--- RECORDED DATA ---
Lemma rarpd_answers_witness :
  serve_it no_options demo_names (Conf [demo_ifreq]) demo_from 46 demo_buf start_state <> None /\
  exists s' e, serve_it no_options demo_names (Conf [demo_ifreq]) demo_from 46 demo_buf start_state = Some (s', e) /\ rarpd_ok s' /\
    acts e = [Set_arp (ip4 192 168 1 7) ARPHRD_ETHER (demo_mac ++ replicate 8 0) "eth0";
              Send (sll demo_from) (encode 6 (mkArp ARPHRD_ETHER ARPOP_RREPLY [2; 0; 0; 0; 0; 1] (ip4 192 168 1 1) demo_mac (ip4 192 168 1 7)))].
Proof.
  split; [by vm_compute|].
  destruct (rarpd_answers no_options demo_names (Conf [demo_ifreq]) demo_from 46 demo_buf start_state) as (s' & e & H1 & H2 & H3 & H4 & _);
    [apply demo_from_ok|by repeat constructor|apply start_ok|apply demo_buf_ok|apply demo_buf_ok|lia|].
  exists s', e. split; [done|]. split; [done|]. revert H1. vm_compute. intros [= <- <-]. reflexivity.
Defined.

(** C29: The table that [load_if] makes out of the answers of the kernel has each
    interface once, with the link address and name of one of its entries, and
    each address once; every address in it was reported with a mask and a
    prefix that are not 0, and if the kernel told the link addresses every such
    address is in it. *)
Theorem interfaces_loaded c r rs s : conf_ok (Conf (r :: rs)) ->
  let l := ifl_list (load_if c (Conf (r :: rs)) s).1 in
  NoDup (index <$> l) /\
  (forall x, x ∈ l -> NoDup (ifa_list x) /\ exists q, q ∈ r :: rs /\ describes c q x) /\
  (forall x a, x ∈ l -> a ∈ ifa_list x -> exists q, q ∈ r :: rs /\ gives c q (index x) a) /\
  (known (r :: rs) -> forall q i a, q ∈ r :: rs -> gives c q i a -> exists x, find_link i l = Some x /\ a ∈ ifa_list x).
Proof.
  intros Hk l. destruct (load_entries_table c (r :: rs) Hk [] []) as [H1 H2].
  { split; [constructor|by intros x ?%elem_of_nil]. } { by intros _ q i a ?%elem_of_nil. }
  assert (El : l = (load_entries c (r :: rs) []).1) by (unfold l, load_if; by destruct (load_entries c (r :: rs) [])).
  rewrite app_nil_l, <- El in H1, H2. destruct H1 as [H1 H3]. split_and!; [done|..].
  - intros x Hx. destruct (H3 x Hx) as (A & B & _). auto.
  - intros x a Hx Ha. destruct (H3 x Hx) as (_ & _ & B). auto.
  - intros Hn q i a Hq Hg. destruct (H2 Hn q i a Hq Hg) as (x & Hx & Hi & Ha). exists x. split; [|done].
    destruct (find_link i l) as [y|] eqn:Ey; [|exfalso; apply find_link_none in Ey; apply Ey; rewrite <- Hi; by apply list_elem_of_fmap_2].
    apply find_link_elem in Ey as [Hy Ei]. f_equal. eapply index_inj; [done..|congruence].
Qed.

Lemma interfaces_loaded_witness : conf_ok (Conf [demo_ifreq]) /\
  exists x, find_link 2 (ifl_list (load_if no_options (Conf [demo_ifreq]) start_state).1) = Some x /\
    mkIfaddr (ip4 192 168 1 1) (ip4 255 255 255 0) (ip4 192 168 1 1) ∈ ifa_list x.
Proof.
  assert (H : conf_ok (Conf [demo_ifreq])) by by repeat constructor. split; [done|].
  destruct (interfaces_loaded no_options demo_ifreq [] start_state H) as (_ & _ & _ & H4).
  apply (H4 ltac:(intros q ->%list_elem_of_singleton; done) demo_ifreq 2); [by left|]. repeat split; try done. by left.
Defined.






(** ** Weak points *)

(** With -o the reply to a host on another net comes from the address 0. *)
Lemma offlink_source x ip : existsb (on_net ip) (ifa_list x) = false -> my_address x ip = 0.
Proof.
  intros H. unfold my_address. destruct (List.find (on_net ip) (ifa_list x)) as [a|] eqn:E; [|done]. apply find_some in E as [Ha Hn].
  assert (existsb (on_net ip) (ifa_list x) = true); [|congruence]. apply existsb_exists. eauto.
Qed.

(** Each load of the interfaces loses a descriptor. *)
Lemma load_if_leaks c r rs s : lost_fds (load_if c (Conf (r :: rs)) s).1 = lost_fds s + 1.
Proof. unfold load_if. by destruct (load_entries c (r :: rs) []). Qed.

(** A SIGHUP while the configuration is read is forgotten. *)
Lemma hangup_lost c pset n k s : exists s' e, iteration c pset n (mkTurn k true false []) true s = Some (false, s', e).
Proof.
  unfold iteration. cbn. destruct (configure c k s) as [s1 e1]. cbn.
  assert (Hn : forall p, serve_all [] c p s1 = Some (s1, [])) by (induction p as [|[]  p IH]; cbn; rewrite ?IH; done).
  rewrite Hn. cbn. eauto.
Qed.

(** A link address of more than 8 bytes is read beyond [sll_addr]. *)
Lemma long_link_address : exists from buf, sll_halen (sll from) = 20 /\ length (sll_addr (sll from)) = 8%nat /\
  serve_it no_options demo_names No_conf from 56 buf start_state = None.
Proof.
  exists (mkSender 2 (mkLl 32 PACKET_BROADCAST 20 (replicate 8 1))),
    (encode 20 (mkArp 32 ARPOP_RREQUEST (replicate 20 1) 0 (replicate 20 1) 0) ++ replicate 968 0). by vm_compute.
Qed.

(** The length that is logged for a mask is right. *)
Lemma mask_bits_right : forall n, (n <= 32)%nat -> mask_bits (htonl (2 ^ 32 - 2 ^ (32 - Z.of_nat n))) = Z.of_nat n.
Proof.
  assert (H : Forall (fun n => mask_bits (htonl (2 ^ 32 - 2 ^ (32 - Z.of_nat n))) = Z.of_nat n) (seq 0 33)) by (repeat (constructor; [vm_compute; reflexivity|]); constructor).
  intros n Hn. rewrite Forall_forall in H. apply H. apply elem_of_seq. lia.
Qed.
(** From the loop to the exit. *)
Definition run_trace (fuel : nat) : cmd world Z :=
  r <- hop_loop fuel (Z.to_nat (max_hops c)) 1 ;;
  match r with
  | Some code => ret code
  | None =>
      s <- gets tr ;;
      print (Resume (mtu s) (positive (hops_to s)) (positive (hops_from s))) ;;;
      ret 0
  end.

End Program.

(** ** main up to the loop *)

Inductive opt := Opt_4 | Opt_6 | Opt_n | Opt_b | Opt_l (arg : string) | Opt_m (arg : string) | Opt_p (arg : string) | Opt_other.

Inductive family := Unspec | Inet | Inet6.

Record settings := mkSettings {
  s_family : family;
  s_numeric : bool;
  s_both : bool;
  s_mtu : Z;
  s_max_hops : Z;
  s_port : Z
}.

(** An option: the settings or the exit code.  [overhead] is still 0; a wrong
    number of hops is reported and kept. *)
Definition parse_option (o : opt) (s : settings) : Z + settings :=
  match s with
  | mkSettings f n b m h p =>
      match o with
      | Opt_4 => match f with Unspec => inr (mkSettings Inet n b m h p) | _ => inl 2 end
      | Opt_6 => match f with Unspec => inr (mkSettings Inet6 n b m h p) | _ => inl 2 end
      | Opt_n => inr (mkSettings f true b m h p)
      | Opt_b => inr (mkSettings f n true m h p)
      | Opt_l w => if atoi w <=? 0 then inl 1 else inr (mkSettings f n b (atoi w) h p)
      | Opt_m w => inr (mkSettings f n b m (atoi w) p)
      | Opt_p w => inr (mkSettings f n b m h (u16 (atoi w)))
      | Opt_other => inl (-1)
      end
  end.

Fixpoint parse_options (l : list opt) (s : settings) : Z + settings :=
  match l with
  | [] => inr s
  | o :: l => match parse_option o s with inl code => inl code | inr s => parse_options l s end
  end.

Fixpoint last_char (s : string) : option ascii :=
  match s with
  | EmptyString => None
  | String a EmptyString => Some a
  | String _ s => last_char s
  end.

Definition name_family (argv0 : string) : family :=
  match last_char argv0 with
  | Some a => if Ascii.eqb a "4" then Inet else if Ascii.eqb a "6" then Inet6 else Unspec
  | None => Unspec
  end.

(** The parts before and behind the first slash. *)
Fixpoint split_slash (s : string) : option (string * string) :=
  match s with
  | EmptyString => None
  | String a s => if Ascii.eqb a "/" then Some (EmptyString, s)
                  else '(l, r) ← split_slash s; Some (String a l, r)
  end.

(** The destination and the port. *)
Definition choose_port (p : Z) (dest : string) : string * Z :=
  if p =? 0 then match split_slash dest with Some (d, r) => (d, u16 (atoi r)) | None => (dest, 44444) end else (dest, p).

(** An address of [getaddrinfo], the bytes of its [ai_addr], and whether
    [socket] succeeds. *)
Record addrinfo := mkAi { ai_family : family; ai_addr : list Z; ai_socket : bool }.

(** The first address with a socket; [target] gets [sizeof(struct sockaddr)]
    bytes of it, the rest of it is 0. *)
Fixpoint choose_target (l : list addrinfo) : option (family * list Z) :=
  match l with
  | [] => None
  | a :: l =>
      match ai_family a with
      | Unspec => choose_target l
      | f => if ai_socket a then Some (f, take 16 (ai_addr a) ++ replicate 112 0) else choose_target l
      end
  end.

(** IN6_IS_ADDR_V4MAPPED of [sin6_addr], which starts at byte 8. *)
Definition v4mapped (target : list Z) : bool :=
  bool_decide (take 12 (drop 8 target) = replicate 10 0 ++ [255; 255]).

(** The results of the calls of [setsockopt]: for IPv6 and for IPv4. *)
Record sockopts := mkSockopts { opts6 : bool; opts4 : bool }.

Definition set_overhead (k o : Z) (m : Z) : option Z :=
  let m := if m =? 0 then k else m in if m <=? o then None else Some m.

(** [overhead] and [mtu], or [None] if the program exits with 1. *)
Definition prepare (f : family) (target : list Z) (y : sockopts) (m : Z) : option (Z * Z) :=
  let v4 m := m ← set_overhead 65535 28 m; if opts4 y then Some (28, m) else None in
  match f with
  | Inet6 =>
      m ← set_overhead 128000 48 m;
      if opts6 y then (if v4mapped target then v4 m else Some (48, m)) else None
  | _ => v4 m
  end.

Definition no_history : trace := mkTrace (replicate 64 (mkHistory 0 (mkTv 0 0))) 0 0 (-1) (-1).

(** Everything before the loop: the exit code, or the configuration with the
    address and the first trace. *)
Definition start (argv0 : string) (opts : list opt) (operands : list string) (getaddrinfo : family -> string -> option (list addrinfo))
    (y : sockopts) (malloc : bool) : Z + config * list Z * trace :=
  match parse_options opts (mkSettings (name_family argv0) false false 0 MAX_HOPS_DEFAULT 0) with
  | inl code => inl code
  | inr s =>
      match operands with
      | [dest] =>
          let '(dest, port) := choose_port (s_port s) dest in
          match getaddrinfo (s_family s) dest with
          | None => inl 1
          | Some l =>
              match choose_target l with
              | None => inl 1
              | Some (f, target) =>
                  match prepare f target y (s_mtu s) with
                  | None => inl 1
                  | Some (o, m) => if malloc then inr (mkConfig o port (s_max_hops s) m, target, set_mtu m no_history) else inl 1
                  end
              end
          end
      | _ => inl (-1)
      end
  end.

Definition tracepath_main (fuel : nat) (argv0 : string) (opts : list opt) (operands : list string)
    (getaddrinfo : family -> string -> option (list addrinfo)) (y : sockopts) (malloc : bool)
    (w : network) (n : net w) : option (Z * list output) :=
  match start argv0 opts operands getaddrinfo y malloc with
  | inl code => Some (code, [])
  | inr (c, _, s) => '(code, x) ← run_trace w c fuel (mkWorld w s n []); Some (code, printed w x)
  end.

--- TASK TO CARRY OUT ---
Wherever the string "true" occurs in the listing, return the line it sits on.

--- SOLUTION TO THIS TASK ---
  assert (existsb (on_net ip) (ifa_list x) = true); [|congruence]. apply existsb_exists. eauto.
Lemma hangup_lost c pset n k s : exists s' e, iteration c pset n (mkTurn k true false []) true s = Some (false, s', e).
      | Opt_n => inr (mkSettings f true b m h p)
      | Opt_b => inr (mkSettings f n true m h p)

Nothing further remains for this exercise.